Some companies who were members of the coalition told their employees that Arkansas plants would close unless tort reform was approved. Such threats kept the AFL-CIO from opposing the tort-reform legislation. The companies didn't repeat these threats publicly at committee hearings - it would not be good public relations - but they may have done so when lobbying legislators privately.
In the legislature's rush to embrace the corporations' and doctors' idea of tort reform, proposals for real reform were thrown out. Such as, leaving punitive damages uncapped, but using the money for the public good.

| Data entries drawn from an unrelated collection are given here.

Lemma Hash_df_spec out : len out = 55 ->
  calc e 0 (Hash_df drbg out 55 type inA inB inC)
    (fun r => (r.1 = DRBG_SUCCESS /\ r.2 = Sp800_90A.Hash_df input) \/ (r.1 = DRBG_FAILURE /\ len r.2 = 55 /\ oom e)).
Proof.
  intros Hout. unfold Hash_df. calc_step; cbn [negb]; [|calc_step; right; by split].
  change (w32 (55 * 8)) with 440. change (Z.to_nat _) with 2%nat.
  eapply (calc_bind _ _ _ _ (fun '(ret, _, out) => (ret = 0 /\ out = Sp800_90A.Hash_df input) \/
    (ret = MEMORY_E /\ len out = 55 /\ oom e))).
  - cbn [Hash_df_loop].
    eapply calc_bind; [apply Hash_df_pass_spec; [lia|done]|].
    intros [ret d1] [(Hr & Hd)|(Hr & Hd & Ho)]; cbn [fst snd] in *; subst ret; eval_tests; [|calc_step; by right].
    pose proof (len_sha256 ([1] ++ le_split 4 (ByteReverseWord32 440) ++ input)) as L1. rewrite <-Hd in L1.
    calc_step; [done|done|lia|].
    rewrite sub_all by done. calc_step; [done|lia|].
    eapply calc_bind; [apply Hash_df_pass_spec; [done|done]|].
    intros [ret d2] [(Hr & Hd2)|(Hr & Hd2 & Ho)]; cbn [fst snd] in *; subst ret; eval_tests.
    2:{ calc_step. right. split; [done|]. split; [rewrite len_splice; lia|done]. }
    change (w8 (1 + 1)) with 2 in Hd2.
    pose proof (len_sha256 ([2] ++ le_split 4 (ByteReverseWord32 440) ++ input)) as L2. rewrite <-Hd2 in L2.
    eval_tests.
    calc_step; [done|lia|lia|]. calc_step; [done|rewrite len_splice, len_sub; lia|]. calc_step. left. split; [done|].
    pose proof (splice_splice_app out d1 (sub d2 0 (55 - 32))) as Es. rewrite L1, len_sub in Es by lia.
    change (0 + 32) with 32. rewrite Es by lia.
    unfold Sp800_90A.Hash_df. cbn [flat_map]. rewrite app_nil_r.
    change (le_split 4 (ByteReverseWord32 440)) with (be_split 4 440) in Hd, Hd2. rewrite <-Hd, <-Hd2.
    rewrite take_app, (take_ge d1) by (unfold len in L1; lia).
    replace (55 - length d1)%nat with 23%nat by (unfold len in L1; lia).
    apply splice_full. rewrite length_app, length_take. unfold len in *. lia.
  - intros [[ret d] o] [[-> ->]|(-> & Lo & Ho)]; cbv zeta; calc_step; calc_step; [by left|right]. by eval_tests.
Qed.

End Df.

(** The object holds the working state [s]. *)
Record drbg_rel (s : Sp800_90A.state) (d : DRBG_internal) : Prop := {
  dr_V : drbg_V d = Sp800_90A.V s;
  dr_C : drbg_C d = Sp800_90A.C s;
  dr_ctr : drbg_reseedCtr d = Sp800_90A.reseed_counter s;
  dr_dev : drbg_devId d = INVALID_DEVID;
  dr_lenV : len (drbg_V d) = 55;
  dr_lenC : len (drbg_C d) = 55;
  dr_okV : bytes_ok (drbg_V d);
  dr_okC : bytes_ok (drbg_C d);
  dr_pos : 1 <= drbg_reseedCtr d }.

Lemma Hash_df_len x : len (Sp800_90A.Hash_df x) = 55 /\ bytes_ok (Sp800_90A.Hash_df x).
Proof.
  unfold Sp800_90A.Hash_df. cbn [flat_map]. rewrite app_nil_r. split.
  - unfold len. rewrite length_take, length_app.
    pose proof (len_sha256 ([1] ++ be_split 4 440 ++ x)). pose proof (len_sha256 ([2] ++ be_split 4 440 ++ x)).
    unfold len in *. lia.
  - apply bytes_ok_take. rewrite bytes_ok_app. split; apply sha256_bytes_ok.
Qed.

Lemma from_seed_rel v d : len v = 55 -> bytes_ok v -> drbg_devId d = INVALID_DEVID ->
  drbg_rel (Sp800_90A.from_seed v) (set_drbg_VC v (Sp800_90A.Hash_df (0 :: v)) 1 d).
Proof.
  intros Lv Ov Hd. destruct (Hash_df_len (0 :: v)) as [L O]. by split.
Qed.

Lemma Hash_DRBG_Instantiate_spec seed nonce perso :
  seg_ok seed -> oseg_ok nonce -> oseg_ok perso ->
  calc e 0 (Hash_DRBG_Instantiate (Some seed) nonce perso INVALID_DEVID)
    (fun r => (r.1 = DRBG_SUCCESS /\
               drbg_rel (Sp800_90A.Instantiate seed (default [] nonce) (default [] perso)) r.2) \/
              (r.1 = DRBG_FAILURE /\ oom e)).
Proof.
  intros Hs Hn Hp. unfold Hash_DRBG_Instantiate, Hash_DRBG_Init.
  set (d0 := {| drbg_reseedCtr := 0 |}). change (len (drbg_V d0)) with 55.
  eapply calc_bind; [by apply (Hash_df_spec d0 drbgInitV seed nonce perso)|].
  intros [ret v] [(Hr & Hv)|(Hr & Lv & Ho)]; cbn [fst snd] in *; subst ret; eval_tests; [|calc_step; by right].
  change (df_prefix drbgInitV ++ ?x) with x in Hv.
  destruct (Hash_df_len (seed ++ default [] nonce ++ default [] perso)) as [Lv Ov]. rewrite <-Hv in Lv, Ov.
  set (d1 := set_drbg_VC _ _ _ _). change (len (drbg_C d1)) with 55.
  eapply calc_bind; [apply (Hash_df_spec d1 drbgInitC (drbg_V d1) None None); [done|done|split; [done|cbn; lia]|
    split; [constructor|done]|split; [constructor|done]|done]|].
  intros [ret c] [(Hr & Hc)|(Hr & Lc & Ho)]; cbn [fst snd] in *; subst ret; eval_tests; calc_step; [left|by right].
  split; [done|]. cbn [snd]. unfold Sp800_90A.Instantiate. rewrite <-Hv. rewrite Hc.
  change (df_prefix drbgInitC ++ ?x) with (0 :: x). cbn [default from_option]. rewrite !app_nil_r.
  by apply (from_seed_rel v d0).
Qed.

Lemma Hash256_DRBG_Reseed_spec s d seed add :
  drbg_rel s d -> oseg_ok seed -> oseg_ok add ->
  calc e 0 (Hash256_DRBG_Reseed d seed add)
    (fun r => (r.1 = DRBG_SUCCESS /\ drbg_rel (Sp800_90A.Reseed s (default [] seed) (default [] add)) r.2) \/
              (r.1 = DRBG_FAILURE /\ r.2 = d /\ oom e)).
Proof.
  intros Hrel Hs Ha. pose proof (dr_dev _ _ Hrel) as Hdev. unfold Hash256_DRBG_Reseed.
  calc_step; cbn [negb]; [|calc_step; by right]. change DRBG_SEED_LEN with 55.
  assert (seg_ok (drbg_V d)) as HV by (destruct Hrel; split; [done|lia]).
  eapply calc_bind; [by apply (Hash_df_spec d drbgReseed (drbg_V d) seed add)|].
  intros [ret v] [(Hr & Hv)|(Hr & Lv & Ho)]; cbn [fst snd] in *; subst ret; eval_tests.
  2:{ calc_step. eval_tests. cbv zeta. calc_step. calc_step. by right. }
  destruct (Hash_df_len (df_prefix drbgReseed ++ drbg_V d ++ default [] seed ++ default [] add)) as [Lv Ov].
  rewrite <-Hv in Lv, Ov.
  eapply calc_bind; [apply (Hash_df_spec d drbgInitC v None None); [done|done|split; [done|lia]|
    split; [constructor|done]|split; [constructor|done]|done]|].
  intros [ret c] [(Hr & Hc)|(Hr & Lc & Ho)]; cbn [fst snd] in *; subst ret; cbv zeta; eval_tests; calc_step; calc_step;
    [left|by right].
  split; [done|]. cbn [snd]. unfold Sp800_90A.Reseed. rewrite <-(dr_V _ _ Hrel).
  change (1 :: ?x) with (df_prefix drbgReseed ++ x). rewrite <-Hv, Hc.
  change (df_prefix drbgInitC ++ ?x) with (0 :: x). cbn [default from_option]. rewrite !app_nil_r.
  by apply from_seed_rel.
Qed.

Since the purposes of punitive damages are to punish and deter, not compensate for suffering, why should the money go to enrich a private family, as happened in the Mena case?
For a number of years, conservative, anti-democratic interests have controlled the public debate, partly because they control the media. Constant repetition of the proposition that all politics and all politicians are evil made the common people receptive to term limits, which have taken power away from the common people. Much the same has happened through constant derision of lawyers and the legal system. There are crooked lawyers, and rogue juries and the system really is not about finding the truth as much it is about settling disputes in a peaceful and reasonably fair way. But it has worked better than the systems that other countries use, and it has given the little man a little bit of a chance against wealthy special interests.
I used to know a man who grew up in rural western Arkansas quite a number of years ago. As a boy (man too, for that matter) he didn't care for snakes. He recalled that there was always one hanging around the corncrib at the home place. He asked his father to kill it, and the older man replied that if it weren't for the snake, the rats would eat up everything. Act 649 is a snake-killer.